PROMPT.
Repeat the records below line by line, exactly, finishing on the line that contains "apply andb_true_iff in Ho".

DATASET RECORDS.
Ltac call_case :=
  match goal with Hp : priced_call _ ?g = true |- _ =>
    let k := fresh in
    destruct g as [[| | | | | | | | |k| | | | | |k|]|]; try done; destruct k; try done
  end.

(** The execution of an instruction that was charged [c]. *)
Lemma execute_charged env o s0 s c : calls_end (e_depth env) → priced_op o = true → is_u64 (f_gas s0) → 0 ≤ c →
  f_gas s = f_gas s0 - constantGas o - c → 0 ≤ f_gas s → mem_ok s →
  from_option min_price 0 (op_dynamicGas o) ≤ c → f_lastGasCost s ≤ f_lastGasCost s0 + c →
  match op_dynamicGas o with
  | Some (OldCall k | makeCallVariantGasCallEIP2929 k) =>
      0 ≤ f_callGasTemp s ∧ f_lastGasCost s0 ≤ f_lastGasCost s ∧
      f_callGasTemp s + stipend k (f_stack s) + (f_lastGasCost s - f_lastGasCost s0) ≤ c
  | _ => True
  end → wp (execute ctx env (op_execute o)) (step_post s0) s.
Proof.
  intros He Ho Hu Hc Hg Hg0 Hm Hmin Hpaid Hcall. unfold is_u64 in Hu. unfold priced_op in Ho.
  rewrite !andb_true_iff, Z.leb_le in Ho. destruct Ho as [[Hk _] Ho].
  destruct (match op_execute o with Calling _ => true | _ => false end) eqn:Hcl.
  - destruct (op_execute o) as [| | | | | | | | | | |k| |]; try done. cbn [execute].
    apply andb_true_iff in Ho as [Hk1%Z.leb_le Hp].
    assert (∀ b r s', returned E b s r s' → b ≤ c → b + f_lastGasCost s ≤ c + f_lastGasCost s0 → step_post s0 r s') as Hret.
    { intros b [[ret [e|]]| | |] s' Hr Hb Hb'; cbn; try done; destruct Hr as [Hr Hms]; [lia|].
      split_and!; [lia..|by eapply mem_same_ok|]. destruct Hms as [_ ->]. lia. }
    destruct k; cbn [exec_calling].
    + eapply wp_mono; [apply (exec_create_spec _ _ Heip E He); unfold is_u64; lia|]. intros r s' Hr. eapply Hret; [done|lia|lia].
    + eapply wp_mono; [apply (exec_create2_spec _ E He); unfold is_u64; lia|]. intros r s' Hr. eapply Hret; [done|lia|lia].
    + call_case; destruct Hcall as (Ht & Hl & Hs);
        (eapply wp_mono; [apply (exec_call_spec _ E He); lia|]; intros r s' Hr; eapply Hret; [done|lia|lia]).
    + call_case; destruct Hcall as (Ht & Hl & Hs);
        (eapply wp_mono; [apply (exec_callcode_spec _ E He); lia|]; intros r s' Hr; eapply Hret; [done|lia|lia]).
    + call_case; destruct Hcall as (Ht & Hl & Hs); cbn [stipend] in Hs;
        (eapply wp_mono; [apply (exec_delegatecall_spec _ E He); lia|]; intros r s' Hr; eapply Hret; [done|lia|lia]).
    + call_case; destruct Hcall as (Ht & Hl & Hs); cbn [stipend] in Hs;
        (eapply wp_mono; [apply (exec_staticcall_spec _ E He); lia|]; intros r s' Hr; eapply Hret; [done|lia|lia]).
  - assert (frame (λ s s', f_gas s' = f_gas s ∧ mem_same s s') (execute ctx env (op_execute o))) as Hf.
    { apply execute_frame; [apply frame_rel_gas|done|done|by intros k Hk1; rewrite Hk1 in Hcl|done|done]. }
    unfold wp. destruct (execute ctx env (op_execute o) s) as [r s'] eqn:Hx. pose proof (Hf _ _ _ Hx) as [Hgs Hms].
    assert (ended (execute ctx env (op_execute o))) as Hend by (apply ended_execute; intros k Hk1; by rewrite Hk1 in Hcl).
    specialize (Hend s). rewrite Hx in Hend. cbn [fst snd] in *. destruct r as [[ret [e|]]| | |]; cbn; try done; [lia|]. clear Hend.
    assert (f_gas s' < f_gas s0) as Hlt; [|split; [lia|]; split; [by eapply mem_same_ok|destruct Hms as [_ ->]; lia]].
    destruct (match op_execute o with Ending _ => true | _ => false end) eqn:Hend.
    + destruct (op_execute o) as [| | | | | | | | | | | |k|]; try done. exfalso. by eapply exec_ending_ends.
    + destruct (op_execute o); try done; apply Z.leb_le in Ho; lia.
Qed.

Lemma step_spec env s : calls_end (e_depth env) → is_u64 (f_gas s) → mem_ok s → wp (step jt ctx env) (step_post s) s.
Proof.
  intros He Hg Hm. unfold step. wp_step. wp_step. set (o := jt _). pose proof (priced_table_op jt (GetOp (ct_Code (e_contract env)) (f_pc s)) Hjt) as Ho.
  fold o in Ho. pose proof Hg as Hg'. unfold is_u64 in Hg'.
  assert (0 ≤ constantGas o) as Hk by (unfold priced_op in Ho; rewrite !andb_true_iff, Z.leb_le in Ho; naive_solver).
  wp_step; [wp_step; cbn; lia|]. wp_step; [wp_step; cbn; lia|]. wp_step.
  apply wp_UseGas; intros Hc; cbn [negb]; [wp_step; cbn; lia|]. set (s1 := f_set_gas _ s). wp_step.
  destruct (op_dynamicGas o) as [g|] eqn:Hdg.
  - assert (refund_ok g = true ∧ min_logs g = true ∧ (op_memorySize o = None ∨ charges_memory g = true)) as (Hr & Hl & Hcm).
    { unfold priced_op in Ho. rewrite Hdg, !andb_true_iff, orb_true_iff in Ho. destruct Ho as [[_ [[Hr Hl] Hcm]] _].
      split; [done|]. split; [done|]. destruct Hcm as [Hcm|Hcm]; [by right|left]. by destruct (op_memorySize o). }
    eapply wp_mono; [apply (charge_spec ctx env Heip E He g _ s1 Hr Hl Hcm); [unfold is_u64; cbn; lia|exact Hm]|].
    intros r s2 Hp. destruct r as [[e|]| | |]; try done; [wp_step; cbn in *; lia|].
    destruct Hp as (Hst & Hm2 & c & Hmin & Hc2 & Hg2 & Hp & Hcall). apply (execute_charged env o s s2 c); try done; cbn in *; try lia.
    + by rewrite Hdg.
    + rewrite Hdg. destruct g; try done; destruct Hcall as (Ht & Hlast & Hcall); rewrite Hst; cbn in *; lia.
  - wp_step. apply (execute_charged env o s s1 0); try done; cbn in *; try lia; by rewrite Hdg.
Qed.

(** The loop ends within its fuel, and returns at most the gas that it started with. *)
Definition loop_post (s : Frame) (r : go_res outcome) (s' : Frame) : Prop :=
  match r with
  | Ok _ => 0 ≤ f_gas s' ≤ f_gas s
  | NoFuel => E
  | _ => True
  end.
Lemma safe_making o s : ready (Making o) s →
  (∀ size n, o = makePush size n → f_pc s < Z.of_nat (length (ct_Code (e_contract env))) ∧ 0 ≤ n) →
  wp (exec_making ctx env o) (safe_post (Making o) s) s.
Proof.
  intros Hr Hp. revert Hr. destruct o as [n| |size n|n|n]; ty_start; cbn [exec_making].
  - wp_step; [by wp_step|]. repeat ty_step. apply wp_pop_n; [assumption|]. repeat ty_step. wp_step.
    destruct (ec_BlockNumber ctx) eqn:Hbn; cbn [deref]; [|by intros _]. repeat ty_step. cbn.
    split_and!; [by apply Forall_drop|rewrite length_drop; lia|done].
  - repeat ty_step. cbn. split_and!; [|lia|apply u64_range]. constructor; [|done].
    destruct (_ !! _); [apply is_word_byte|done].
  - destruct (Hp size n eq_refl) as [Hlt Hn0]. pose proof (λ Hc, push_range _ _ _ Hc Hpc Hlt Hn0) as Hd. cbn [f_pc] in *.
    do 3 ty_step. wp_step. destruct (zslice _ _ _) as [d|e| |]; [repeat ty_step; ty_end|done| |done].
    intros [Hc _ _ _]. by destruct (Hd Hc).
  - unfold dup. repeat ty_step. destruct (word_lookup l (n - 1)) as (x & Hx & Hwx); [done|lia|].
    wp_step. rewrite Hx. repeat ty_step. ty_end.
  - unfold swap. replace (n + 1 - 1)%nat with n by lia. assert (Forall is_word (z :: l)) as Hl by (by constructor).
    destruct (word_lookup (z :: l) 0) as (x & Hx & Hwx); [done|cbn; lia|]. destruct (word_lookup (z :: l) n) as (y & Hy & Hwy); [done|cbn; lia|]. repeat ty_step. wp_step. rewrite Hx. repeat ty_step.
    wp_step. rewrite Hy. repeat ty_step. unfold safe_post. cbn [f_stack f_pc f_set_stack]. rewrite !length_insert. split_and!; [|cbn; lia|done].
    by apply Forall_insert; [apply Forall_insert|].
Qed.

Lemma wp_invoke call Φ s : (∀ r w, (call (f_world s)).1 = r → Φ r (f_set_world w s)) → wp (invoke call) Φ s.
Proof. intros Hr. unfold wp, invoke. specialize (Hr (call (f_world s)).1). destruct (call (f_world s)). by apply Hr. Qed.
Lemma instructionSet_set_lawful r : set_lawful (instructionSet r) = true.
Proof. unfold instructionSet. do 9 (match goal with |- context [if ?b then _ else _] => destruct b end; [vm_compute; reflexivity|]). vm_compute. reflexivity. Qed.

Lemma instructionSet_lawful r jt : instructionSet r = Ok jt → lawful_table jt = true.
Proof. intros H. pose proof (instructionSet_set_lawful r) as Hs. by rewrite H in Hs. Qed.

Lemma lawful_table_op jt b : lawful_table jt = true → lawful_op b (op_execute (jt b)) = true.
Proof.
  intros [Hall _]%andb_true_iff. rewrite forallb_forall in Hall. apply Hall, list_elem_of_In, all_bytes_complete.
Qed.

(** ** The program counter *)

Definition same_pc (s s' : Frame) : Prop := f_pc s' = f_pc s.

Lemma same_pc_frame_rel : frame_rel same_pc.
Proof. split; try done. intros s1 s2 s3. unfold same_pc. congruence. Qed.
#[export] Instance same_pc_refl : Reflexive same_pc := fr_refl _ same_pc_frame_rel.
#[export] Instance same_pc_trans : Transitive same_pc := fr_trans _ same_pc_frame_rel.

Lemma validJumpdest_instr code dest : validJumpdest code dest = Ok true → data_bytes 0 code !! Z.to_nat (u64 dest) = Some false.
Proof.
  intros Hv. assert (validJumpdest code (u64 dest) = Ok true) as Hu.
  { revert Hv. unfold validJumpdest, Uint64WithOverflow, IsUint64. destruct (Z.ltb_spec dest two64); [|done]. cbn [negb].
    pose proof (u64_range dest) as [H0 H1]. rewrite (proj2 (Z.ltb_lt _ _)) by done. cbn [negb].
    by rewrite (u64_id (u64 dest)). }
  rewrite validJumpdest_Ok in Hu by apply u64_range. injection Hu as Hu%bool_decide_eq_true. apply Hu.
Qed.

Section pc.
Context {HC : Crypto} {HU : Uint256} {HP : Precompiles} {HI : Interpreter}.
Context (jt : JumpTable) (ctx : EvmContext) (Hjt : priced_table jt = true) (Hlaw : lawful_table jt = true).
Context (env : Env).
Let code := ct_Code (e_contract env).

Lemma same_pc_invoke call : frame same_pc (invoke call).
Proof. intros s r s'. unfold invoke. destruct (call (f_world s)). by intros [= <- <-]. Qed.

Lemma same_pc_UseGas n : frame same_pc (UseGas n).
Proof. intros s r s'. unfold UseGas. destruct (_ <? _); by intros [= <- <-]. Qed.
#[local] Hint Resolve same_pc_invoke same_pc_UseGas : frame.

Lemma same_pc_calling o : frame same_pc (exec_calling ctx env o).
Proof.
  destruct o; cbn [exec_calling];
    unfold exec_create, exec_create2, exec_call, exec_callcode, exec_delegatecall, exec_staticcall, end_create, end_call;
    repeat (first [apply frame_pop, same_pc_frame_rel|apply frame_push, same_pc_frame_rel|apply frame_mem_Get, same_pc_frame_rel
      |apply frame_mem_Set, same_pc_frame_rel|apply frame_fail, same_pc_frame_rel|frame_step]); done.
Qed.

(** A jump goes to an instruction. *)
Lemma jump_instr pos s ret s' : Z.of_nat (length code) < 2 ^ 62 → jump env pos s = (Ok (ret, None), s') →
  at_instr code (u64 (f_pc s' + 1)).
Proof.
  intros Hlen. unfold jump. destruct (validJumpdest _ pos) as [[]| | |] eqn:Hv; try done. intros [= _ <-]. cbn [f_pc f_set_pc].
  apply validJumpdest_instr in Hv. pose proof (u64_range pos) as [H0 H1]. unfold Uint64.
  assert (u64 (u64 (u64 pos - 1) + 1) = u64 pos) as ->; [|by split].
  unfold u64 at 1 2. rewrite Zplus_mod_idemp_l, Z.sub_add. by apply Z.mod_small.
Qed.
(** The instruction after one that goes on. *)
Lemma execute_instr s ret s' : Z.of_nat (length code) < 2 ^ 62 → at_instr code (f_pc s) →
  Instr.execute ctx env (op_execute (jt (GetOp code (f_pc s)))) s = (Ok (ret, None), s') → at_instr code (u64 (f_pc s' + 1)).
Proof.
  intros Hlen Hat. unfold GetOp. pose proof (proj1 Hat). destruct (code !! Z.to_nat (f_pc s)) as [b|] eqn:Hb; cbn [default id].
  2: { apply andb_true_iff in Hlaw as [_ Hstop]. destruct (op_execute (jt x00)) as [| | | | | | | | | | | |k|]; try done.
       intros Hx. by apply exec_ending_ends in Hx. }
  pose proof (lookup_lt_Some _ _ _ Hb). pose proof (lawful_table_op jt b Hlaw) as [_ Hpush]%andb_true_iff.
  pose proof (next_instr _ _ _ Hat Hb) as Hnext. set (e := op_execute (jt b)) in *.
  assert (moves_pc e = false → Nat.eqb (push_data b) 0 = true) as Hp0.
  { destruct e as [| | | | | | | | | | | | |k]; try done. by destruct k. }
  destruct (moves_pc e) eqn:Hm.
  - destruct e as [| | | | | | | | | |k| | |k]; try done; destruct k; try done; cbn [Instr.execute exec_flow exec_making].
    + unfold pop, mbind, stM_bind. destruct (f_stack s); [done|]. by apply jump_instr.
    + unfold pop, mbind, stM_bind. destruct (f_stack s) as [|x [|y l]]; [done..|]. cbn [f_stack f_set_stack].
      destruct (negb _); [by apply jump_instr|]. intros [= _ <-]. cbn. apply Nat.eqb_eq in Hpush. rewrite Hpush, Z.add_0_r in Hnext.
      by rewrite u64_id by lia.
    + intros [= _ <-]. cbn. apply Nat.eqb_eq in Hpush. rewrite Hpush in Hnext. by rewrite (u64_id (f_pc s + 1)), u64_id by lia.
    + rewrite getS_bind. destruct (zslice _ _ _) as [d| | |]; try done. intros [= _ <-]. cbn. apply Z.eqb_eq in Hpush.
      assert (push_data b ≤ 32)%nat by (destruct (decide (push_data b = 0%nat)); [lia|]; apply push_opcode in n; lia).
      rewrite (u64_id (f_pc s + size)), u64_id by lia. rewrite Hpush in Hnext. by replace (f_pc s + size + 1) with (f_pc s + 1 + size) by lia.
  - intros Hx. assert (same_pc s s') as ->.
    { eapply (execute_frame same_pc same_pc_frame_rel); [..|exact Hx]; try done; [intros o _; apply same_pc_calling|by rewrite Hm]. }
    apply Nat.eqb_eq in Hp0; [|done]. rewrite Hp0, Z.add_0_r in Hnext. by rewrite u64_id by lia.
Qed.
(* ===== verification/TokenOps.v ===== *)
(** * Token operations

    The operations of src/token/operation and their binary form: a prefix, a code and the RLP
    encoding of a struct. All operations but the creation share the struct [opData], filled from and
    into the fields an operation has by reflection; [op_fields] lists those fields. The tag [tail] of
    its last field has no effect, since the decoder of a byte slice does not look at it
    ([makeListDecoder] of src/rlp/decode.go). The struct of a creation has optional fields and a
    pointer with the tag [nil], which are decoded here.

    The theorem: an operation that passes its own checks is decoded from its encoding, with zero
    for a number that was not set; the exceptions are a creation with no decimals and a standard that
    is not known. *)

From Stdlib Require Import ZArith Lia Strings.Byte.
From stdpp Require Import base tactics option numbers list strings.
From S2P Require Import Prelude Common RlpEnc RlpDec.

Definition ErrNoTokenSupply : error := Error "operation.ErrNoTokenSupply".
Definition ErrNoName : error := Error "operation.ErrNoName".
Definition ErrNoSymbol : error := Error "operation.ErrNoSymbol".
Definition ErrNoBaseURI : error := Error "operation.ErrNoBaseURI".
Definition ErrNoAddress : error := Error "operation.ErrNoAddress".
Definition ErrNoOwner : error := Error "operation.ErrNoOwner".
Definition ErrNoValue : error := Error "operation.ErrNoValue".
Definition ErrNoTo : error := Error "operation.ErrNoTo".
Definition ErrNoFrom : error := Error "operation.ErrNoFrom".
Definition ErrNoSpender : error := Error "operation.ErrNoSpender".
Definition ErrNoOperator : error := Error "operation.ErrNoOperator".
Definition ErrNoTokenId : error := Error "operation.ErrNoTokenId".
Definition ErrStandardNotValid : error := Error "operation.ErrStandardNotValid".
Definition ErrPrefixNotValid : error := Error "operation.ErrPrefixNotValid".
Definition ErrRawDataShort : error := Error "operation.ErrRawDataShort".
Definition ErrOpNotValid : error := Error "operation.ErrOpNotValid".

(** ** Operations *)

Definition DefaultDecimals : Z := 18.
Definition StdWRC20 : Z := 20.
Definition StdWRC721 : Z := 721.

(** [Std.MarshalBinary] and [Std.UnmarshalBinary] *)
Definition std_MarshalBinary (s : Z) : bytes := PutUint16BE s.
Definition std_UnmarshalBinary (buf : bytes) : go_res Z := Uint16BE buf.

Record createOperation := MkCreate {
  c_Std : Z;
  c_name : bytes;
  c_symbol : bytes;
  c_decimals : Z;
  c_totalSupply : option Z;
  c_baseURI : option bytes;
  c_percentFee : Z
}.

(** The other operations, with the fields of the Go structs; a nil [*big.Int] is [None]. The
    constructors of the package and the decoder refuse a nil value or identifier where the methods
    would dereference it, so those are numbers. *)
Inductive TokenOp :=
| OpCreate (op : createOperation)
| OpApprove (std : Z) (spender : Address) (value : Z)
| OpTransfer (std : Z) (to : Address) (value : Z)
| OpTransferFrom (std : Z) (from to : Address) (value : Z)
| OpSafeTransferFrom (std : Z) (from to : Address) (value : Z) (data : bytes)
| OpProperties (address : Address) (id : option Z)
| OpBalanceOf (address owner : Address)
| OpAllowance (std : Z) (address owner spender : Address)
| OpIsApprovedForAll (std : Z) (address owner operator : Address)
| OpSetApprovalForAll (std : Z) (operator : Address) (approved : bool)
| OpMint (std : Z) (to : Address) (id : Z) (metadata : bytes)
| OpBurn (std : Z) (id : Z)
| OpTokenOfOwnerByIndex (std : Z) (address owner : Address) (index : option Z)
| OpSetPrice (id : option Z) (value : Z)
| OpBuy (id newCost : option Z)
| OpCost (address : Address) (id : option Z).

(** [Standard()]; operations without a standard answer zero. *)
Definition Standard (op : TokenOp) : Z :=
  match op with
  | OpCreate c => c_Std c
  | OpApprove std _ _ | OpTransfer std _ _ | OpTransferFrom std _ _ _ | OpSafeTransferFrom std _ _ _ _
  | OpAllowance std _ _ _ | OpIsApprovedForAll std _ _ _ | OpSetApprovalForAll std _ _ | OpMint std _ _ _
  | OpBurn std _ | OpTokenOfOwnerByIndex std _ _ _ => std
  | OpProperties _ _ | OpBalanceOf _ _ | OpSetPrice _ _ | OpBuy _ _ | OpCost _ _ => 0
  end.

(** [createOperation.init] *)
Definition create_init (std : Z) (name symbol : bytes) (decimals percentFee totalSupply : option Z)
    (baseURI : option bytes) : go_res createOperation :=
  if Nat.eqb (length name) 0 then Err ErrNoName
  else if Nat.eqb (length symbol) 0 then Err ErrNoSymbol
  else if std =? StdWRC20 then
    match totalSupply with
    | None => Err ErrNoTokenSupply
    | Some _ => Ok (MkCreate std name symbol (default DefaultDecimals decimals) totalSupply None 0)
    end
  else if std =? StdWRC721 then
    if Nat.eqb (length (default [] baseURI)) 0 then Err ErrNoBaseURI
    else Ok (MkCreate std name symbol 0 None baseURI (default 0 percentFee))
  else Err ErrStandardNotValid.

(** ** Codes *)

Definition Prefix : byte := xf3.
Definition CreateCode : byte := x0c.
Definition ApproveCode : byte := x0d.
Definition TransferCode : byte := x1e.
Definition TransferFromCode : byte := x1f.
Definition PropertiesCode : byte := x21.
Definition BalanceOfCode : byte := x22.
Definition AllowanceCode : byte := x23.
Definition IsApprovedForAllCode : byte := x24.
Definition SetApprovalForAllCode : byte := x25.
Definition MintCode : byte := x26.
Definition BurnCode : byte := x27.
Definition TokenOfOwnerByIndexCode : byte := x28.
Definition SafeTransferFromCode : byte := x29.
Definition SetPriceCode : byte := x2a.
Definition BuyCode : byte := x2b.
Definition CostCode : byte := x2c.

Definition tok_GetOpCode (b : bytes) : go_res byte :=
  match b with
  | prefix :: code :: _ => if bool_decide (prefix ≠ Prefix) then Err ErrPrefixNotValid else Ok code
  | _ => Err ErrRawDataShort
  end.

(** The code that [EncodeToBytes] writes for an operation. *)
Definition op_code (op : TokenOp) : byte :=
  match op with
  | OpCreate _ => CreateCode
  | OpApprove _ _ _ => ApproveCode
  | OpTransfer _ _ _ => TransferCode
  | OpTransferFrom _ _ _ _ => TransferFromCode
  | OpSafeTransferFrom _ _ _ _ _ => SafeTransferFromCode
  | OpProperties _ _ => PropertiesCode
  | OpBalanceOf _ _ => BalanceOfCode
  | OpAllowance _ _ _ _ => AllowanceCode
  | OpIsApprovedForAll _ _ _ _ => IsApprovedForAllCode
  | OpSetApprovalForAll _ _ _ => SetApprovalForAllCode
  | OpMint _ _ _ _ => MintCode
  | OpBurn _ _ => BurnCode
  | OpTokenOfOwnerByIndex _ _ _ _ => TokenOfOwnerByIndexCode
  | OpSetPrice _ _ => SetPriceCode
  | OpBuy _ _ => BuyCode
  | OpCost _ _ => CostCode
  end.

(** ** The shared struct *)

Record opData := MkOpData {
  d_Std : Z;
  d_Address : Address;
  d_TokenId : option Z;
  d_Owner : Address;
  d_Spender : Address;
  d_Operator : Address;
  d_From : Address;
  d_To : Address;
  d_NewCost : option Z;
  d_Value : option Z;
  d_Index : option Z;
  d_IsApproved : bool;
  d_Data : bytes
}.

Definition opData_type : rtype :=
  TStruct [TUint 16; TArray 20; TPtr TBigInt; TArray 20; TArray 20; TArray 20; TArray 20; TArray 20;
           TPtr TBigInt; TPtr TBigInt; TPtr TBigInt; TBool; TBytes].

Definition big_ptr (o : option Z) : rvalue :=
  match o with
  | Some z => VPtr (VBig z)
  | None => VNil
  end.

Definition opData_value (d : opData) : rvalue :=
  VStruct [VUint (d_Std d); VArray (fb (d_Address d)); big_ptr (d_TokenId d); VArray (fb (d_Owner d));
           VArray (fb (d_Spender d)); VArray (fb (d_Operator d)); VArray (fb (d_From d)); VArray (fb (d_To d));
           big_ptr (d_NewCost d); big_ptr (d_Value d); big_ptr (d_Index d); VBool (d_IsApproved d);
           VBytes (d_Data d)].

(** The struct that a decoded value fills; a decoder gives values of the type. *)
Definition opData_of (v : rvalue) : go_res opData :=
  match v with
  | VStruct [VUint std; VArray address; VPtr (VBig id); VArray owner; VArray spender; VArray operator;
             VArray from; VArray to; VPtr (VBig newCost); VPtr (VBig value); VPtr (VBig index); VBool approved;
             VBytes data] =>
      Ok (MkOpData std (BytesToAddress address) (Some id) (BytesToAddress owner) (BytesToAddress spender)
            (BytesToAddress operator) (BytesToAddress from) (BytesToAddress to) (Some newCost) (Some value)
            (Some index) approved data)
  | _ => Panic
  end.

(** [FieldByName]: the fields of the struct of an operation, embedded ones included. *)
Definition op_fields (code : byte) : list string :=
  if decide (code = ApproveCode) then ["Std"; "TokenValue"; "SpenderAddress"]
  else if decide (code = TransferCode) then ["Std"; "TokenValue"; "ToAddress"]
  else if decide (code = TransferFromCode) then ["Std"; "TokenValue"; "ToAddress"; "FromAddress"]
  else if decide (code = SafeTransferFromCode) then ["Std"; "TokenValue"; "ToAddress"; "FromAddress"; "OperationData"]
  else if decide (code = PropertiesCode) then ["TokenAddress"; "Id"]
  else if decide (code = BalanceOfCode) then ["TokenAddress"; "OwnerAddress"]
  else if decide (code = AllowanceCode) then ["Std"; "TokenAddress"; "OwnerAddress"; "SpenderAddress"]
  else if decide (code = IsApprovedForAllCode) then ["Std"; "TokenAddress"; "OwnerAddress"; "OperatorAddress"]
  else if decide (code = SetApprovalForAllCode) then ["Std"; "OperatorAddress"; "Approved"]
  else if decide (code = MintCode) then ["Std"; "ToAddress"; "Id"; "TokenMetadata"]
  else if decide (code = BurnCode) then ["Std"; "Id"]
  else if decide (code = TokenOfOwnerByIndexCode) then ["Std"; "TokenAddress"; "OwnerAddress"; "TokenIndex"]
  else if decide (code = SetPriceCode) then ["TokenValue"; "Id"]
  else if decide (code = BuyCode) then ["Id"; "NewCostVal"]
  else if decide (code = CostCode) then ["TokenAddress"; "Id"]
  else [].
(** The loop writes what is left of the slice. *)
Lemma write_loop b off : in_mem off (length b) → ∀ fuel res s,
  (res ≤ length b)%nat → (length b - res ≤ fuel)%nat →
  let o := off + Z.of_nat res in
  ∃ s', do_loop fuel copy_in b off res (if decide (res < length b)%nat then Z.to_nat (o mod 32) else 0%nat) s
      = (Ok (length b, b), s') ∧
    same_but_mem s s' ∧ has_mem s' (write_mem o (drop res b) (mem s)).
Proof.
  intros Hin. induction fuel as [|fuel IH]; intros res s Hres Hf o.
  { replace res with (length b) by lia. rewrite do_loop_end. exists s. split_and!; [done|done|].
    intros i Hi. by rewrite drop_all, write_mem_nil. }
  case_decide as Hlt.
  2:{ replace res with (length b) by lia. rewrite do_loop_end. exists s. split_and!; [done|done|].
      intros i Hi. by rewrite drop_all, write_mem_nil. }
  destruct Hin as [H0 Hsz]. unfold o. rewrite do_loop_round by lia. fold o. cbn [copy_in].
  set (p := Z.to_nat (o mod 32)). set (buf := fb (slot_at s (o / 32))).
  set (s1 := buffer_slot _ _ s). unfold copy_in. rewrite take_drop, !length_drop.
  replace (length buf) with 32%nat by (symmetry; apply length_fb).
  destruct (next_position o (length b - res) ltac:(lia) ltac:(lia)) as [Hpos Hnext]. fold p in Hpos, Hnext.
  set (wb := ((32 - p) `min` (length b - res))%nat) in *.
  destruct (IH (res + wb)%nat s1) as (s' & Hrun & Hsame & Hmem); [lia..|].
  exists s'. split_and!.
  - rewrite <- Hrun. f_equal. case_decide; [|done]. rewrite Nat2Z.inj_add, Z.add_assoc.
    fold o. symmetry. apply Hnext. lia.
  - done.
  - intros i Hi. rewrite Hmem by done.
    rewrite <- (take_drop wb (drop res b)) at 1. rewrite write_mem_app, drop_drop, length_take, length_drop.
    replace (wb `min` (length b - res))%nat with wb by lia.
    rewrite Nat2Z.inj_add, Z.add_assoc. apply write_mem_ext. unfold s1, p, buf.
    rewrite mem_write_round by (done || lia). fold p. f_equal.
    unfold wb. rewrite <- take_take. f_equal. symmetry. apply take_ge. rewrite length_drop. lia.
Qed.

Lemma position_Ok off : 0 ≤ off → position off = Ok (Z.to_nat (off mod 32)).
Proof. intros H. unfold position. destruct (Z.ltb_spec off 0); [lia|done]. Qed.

SOLUTION FOR THIS PROBLEM.
Ltac call_case :=
  match goal with Hp : priced_call _ ?g = true |- _ =>
    let k := fresh in
    destruct g as [[| | | | | | | | |k| | | | | |k|]|]; try done; destruct k; try done
  end.

(** The execution of an instruction that was charged [c]. *)
Lemma execute_charged env o s0 s c : calls_end (e_depth env) → priced_op o = true → is_u64 (f_gas s0) → 0 ≤ c →
  f_gas s = f_gas s0 - constantGas o - c → 0 ≤ f_gas s → mem_ok s →
  from_option min_price 0 (op_dynamicGas o) ≤ c → f_lastGasCost s ≤ f_lastGasCost s0 + c →
  match op_dynamicGas o with
  | Some (OldCall k | makeCallVariantGasCallEIP2929 k) =>
      0 ≤ f_callGasTemp s ∧ f_lastGasCost s0 ≤ f_lastGasCost s ∧
      f_callGasTemp s + stipend k (f_stack s) + (f_lastGasCost s - f_lastGasCost s0) ≤ c
  | _ => True
  end → wp (execute ctx env (op_execute o)) (step_post s0) s.
Proof.
  intros He Ho Hu Hc Hg Hg0 Hm Hmin Hpaid Hcall. unfold is_u64 in Hu. unfold priced_op in Ho.
  rewrite !andb_true_iff, Z.leb_le in Ho. destruct Ho as [[Hk _] Ho].
  destruct (match op_execute o with Calling _ => true | _ => false end) eqn:Hcl.
  - destruct (op_execute o) as [| | | | | | | | | | |k| |]; try done. cbn [execute].
    apply andb_true_iff in Ho as [Hk1%Z.leb_le Hp].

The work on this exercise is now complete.